-- TASK INPUT follows --

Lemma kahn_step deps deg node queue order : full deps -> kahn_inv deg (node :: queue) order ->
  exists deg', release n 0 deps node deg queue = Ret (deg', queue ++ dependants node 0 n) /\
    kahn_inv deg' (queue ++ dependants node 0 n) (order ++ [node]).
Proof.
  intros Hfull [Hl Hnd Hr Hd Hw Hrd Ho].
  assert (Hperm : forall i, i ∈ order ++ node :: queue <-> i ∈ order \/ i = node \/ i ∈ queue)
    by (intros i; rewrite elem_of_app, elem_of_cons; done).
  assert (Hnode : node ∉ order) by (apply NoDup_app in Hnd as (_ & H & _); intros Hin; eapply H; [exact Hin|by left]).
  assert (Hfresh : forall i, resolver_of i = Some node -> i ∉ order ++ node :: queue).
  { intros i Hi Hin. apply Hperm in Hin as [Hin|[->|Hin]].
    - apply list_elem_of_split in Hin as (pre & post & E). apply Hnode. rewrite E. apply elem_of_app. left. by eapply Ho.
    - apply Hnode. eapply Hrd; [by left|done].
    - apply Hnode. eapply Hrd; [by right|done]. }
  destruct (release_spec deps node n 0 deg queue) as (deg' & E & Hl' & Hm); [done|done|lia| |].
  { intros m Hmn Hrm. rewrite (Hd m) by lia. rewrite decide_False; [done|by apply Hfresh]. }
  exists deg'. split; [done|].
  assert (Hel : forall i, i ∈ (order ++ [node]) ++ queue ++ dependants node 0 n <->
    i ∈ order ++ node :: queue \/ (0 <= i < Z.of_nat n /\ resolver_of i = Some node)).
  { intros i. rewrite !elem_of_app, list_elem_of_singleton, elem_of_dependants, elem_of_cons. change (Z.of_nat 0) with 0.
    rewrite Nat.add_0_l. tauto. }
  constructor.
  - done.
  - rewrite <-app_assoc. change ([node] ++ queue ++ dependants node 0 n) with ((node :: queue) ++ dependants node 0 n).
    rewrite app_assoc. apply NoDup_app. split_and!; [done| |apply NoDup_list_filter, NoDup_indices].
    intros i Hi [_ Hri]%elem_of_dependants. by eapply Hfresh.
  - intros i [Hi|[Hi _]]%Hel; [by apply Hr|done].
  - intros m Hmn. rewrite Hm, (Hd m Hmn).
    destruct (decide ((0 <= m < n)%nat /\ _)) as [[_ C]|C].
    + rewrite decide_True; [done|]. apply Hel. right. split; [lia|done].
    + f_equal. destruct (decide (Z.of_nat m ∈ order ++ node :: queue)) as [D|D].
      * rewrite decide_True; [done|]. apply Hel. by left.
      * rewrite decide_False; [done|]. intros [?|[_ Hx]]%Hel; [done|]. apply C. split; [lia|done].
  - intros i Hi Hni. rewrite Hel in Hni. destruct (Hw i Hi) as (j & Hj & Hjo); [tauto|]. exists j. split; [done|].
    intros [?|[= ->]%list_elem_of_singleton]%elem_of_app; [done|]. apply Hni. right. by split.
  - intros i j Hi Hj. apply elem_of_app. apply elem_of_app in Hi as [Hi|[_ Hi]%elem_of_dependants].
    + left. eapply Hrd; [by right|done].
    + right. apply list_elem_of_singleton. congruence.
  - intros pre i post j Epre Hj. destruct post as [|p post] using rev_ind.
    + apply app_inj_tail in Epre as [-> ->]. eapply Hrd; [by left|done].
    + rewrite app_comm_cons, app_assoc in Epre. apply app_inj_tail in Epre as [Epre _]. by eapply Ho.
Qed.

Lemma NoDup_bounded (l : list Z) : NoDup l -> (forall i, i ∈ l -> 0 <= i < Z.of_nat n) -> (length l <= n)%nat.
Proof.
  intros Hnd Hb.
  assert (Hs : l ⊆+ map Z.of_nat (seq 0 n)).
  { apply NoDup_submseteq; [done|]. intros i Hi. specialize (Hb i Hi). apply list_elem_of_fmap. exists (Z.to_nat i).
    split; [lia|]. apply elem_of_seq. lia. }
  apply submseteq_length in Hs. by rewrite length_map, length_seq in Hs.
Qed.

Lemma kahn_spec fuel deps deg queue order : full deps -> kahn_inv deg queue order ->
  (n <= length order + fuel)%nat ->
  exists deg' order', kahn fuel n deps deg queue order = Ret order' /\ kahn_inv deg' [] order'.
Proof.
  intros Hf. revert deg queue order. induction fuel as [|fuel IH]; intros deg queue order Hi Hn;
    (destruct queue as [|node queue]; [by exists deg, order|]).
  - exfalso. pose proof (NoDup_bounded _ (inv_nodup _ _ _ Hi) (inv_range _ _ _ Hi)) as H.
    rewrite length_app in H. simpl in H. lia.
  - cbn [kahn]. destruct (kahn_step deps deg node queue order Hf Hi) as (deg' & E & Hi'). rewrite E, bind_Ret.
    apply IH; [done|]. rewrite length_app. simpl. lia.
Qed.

-- TASK INPUT concluded --
-- TASK INPUT follows --

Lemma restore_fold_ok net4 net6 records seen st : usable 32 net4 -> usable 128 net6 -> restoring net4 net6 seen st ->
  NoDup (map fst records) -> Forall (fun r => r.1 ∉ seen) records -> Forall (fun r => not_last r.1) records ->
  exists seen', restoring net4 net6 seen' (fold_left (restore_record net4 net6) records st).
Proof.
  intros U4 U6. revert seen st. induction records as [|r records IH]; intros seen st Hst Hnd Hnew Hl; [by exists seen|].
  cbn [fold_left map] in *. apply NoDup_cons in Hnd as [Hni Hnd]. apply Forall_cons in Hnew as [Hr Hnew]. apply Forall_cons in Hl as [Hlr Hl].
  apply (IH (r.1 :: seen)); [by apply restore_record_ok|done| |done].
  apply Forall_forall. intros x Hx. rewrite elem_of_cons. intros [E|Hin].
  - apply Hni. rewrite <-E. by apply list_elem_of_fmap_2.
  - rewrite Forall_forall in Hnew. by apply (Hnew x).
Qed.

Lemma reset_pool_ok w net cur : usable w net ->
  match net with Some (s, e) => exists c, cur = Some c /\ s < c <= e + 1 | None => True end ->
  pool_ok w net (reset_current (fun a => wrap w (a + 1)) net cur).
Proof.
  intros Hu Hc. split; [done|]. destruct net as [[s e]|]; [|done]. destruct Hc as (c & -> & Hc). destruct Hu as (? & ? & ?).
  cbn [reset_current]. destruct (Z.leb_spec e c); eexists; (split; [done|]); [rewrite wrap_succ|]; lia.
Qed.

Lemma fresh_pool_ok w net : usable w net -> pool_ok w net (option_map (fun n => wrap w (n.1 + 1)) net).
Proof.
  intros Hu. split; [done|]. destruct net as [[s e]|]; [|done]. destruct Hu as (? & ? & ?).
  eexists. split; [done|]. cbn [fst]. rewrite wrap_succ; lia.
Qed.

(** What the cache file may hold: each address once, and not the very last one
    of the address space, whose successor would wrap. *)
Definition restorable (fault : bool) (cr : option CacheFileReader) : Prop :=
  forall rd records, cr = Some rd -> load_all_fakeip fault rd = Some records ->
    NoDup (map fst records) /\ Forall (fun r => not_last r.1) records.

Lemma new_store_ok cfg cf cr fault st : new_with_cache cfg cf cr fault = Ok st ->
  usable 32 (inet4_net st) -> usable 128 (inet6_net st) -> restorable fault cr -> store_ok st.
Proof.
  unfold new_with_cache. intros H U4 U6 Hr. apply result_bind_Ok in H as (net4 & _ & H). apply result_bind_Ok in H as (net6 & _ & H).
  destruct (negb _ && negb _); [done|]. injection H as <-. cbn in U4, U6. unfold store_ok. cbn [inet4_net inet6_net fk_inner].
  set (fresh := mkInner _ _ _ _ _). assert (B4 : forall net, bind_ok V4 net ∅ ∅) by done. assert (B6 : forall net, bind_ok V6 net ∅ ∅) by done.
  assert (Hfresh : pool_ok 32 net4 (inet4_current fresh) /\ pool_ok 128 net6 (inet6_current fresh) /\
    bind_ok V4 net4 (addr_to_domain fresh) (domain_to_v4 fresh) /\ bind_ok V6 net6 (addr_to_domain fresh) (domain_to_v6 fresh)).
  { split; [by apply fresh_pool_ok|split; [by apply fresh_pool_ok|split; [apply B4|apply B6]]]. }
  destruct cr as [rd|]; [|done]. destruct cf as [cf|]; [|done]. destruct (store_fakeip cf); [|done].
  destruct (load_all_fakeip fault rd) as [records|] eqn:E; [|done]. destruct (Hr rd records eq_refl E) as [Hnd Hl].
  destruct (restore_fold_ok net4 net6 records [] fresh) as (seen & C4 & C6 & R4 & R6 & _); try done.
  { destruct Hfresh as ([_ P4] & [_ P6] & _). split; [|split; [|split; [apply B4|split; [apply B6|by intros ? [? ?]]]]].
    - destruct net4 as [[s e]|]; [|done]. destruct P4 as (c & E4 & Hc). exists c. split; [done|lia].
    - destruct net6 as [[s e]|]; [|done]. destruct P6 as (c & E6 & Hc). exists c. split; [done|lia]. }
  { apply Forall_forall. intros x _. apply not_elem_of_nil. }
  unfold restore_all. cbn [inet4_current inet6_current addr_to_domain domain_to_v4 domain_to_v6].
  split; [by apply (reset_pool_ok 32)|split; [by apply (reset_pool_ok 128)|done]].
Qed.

-- TASK INPUT concluded --
-- TASK INPUT follows --

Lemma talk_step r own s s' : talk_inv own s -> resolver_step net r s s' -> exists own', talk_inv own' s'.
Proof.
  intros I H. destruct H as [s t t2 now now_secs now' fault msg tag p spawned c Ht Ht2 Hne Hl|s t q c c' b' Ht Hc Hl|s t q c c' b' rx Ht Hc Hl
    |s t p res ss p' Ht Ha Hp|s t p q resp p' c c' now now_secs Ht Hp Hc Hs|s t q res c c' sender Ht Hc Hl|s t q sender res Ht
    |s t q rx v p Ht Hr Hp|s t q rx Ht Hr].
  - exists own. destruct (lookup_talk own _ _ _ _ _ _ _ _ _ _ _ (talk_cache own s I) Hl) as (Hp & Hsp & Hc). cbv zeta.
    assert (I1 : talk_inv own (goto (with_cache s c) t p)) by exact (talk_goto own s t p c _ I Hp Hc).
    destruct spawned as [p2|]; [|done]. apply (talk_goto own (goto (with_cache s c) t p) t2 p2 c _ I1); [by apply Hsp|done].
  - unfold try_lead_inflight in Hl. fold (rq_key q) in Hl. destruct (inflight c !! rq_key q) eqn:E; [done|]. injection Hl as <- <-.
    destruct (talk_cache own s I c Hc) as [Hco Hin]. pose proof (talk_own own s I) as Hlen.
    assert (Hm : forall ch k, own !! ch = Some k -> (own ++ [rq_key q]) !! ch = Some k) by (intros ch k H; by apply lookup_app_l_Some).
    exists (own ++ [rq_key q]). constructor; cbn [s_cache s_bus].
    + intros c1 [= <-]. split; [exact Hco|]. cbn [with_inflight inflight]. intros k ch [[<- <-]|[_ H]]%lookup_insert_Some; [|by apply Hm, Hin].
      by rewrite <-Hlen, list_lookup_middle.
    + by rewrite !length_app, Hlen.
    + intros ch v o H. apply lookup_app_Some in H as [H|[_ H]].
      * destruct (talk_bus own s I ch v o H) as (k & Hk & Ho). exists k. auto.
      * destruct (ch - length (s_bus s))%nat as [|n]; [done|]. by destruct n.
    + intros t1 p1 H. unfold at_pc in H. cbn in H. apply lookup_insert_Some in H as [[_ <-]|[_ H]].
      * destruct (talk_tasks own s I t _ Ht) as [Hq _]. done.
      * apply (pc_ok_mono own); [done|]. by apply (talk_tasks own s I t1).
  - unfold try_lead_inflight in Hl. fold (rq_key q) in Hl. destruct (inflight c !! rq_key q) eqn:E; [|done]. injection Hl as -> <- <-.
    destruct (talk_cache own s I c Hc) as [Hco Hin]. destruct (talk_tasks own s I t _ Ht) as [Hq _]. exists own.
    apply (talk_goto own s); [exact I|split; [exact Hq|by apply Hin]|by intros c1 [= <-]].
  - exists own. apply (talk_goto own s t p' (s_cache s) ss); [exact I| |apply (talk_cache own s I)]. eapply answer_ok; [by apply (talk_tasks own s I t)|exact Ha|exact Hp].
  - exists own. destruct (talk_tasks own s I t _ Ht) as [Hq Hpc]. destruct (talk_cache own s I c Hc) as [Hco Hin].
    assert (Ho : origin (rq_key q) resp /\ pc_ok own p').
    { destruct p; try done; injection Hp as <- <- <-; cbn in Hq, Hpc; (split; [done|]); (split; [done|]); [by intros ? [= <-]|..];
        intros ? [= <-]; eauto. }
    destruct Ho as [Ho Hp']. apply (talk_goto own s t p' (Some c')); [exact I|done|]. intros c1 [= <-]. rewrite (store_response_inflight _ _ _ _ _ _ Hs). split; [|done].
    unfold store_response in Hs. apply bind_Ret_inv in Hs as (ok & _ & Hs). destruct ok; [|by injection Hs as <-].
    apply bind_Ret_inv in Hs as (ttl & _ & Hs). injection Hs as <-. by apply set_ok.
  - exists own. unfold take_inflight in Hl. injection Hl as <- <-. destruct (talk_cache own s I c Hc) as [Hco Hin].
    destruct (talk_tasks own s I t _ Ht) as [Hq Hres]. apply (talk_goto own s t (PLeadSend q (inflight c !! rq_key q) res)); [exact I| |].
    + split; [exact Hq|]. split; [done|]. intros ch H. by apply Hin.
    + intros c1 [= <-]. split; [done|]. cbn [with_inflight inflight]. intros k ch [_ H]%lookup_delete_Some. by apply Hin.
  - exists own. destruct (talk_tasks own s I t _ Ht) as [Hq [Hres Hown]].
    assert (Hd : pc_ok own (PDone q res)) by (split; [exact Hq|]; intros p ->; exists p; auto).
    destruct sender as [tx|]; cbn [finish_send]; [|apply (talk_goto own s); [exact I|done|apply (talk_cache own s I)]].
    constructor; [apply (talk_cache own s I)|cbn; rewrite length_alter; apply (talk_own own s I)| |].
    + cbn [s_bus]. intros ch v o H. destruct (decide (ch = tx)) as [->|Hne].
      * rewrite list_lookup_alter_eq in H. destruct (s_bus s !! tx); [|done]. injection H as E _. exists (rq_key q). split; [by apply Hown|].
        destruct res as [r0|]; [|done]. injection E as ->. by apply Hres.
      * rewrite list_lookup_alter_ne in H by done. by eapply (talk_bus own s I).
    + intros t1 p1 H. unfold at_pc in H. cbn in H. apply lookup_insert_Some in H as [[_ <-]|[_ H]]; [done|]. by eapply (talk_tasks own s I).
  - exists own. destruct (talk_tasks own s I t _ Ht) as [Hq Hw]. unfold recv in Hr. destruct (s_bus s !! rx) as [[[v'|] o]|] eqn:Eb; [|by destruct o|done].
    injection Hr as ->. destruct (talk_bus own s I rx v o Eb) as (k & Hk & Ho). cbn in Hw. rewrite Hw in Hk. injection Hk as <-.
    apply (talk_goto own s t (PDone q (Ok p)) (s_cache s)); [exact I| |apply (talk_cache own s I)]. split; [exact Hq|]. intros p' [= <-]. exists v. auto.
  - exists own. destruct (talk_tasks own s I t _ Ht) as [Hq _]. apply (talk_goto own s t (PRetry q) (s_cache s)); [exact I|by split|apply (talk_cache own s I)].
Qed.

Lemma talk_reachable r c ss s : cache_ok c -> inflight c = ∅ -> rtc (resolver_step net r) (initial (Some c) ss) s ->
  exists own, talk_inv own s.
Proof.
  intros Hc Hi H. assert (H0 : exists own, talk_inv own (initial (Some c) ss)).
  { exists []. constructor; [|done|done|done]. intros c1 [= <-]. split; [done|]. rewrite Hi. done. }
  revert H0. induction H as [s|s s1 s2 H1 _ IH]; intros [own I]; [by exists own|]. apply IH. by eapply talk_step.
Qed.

-- TASK INPUT concluded --

The total, and nothing more: how many lines in the entries contain "Epre"?

#### PROBLEM SOLUTION
3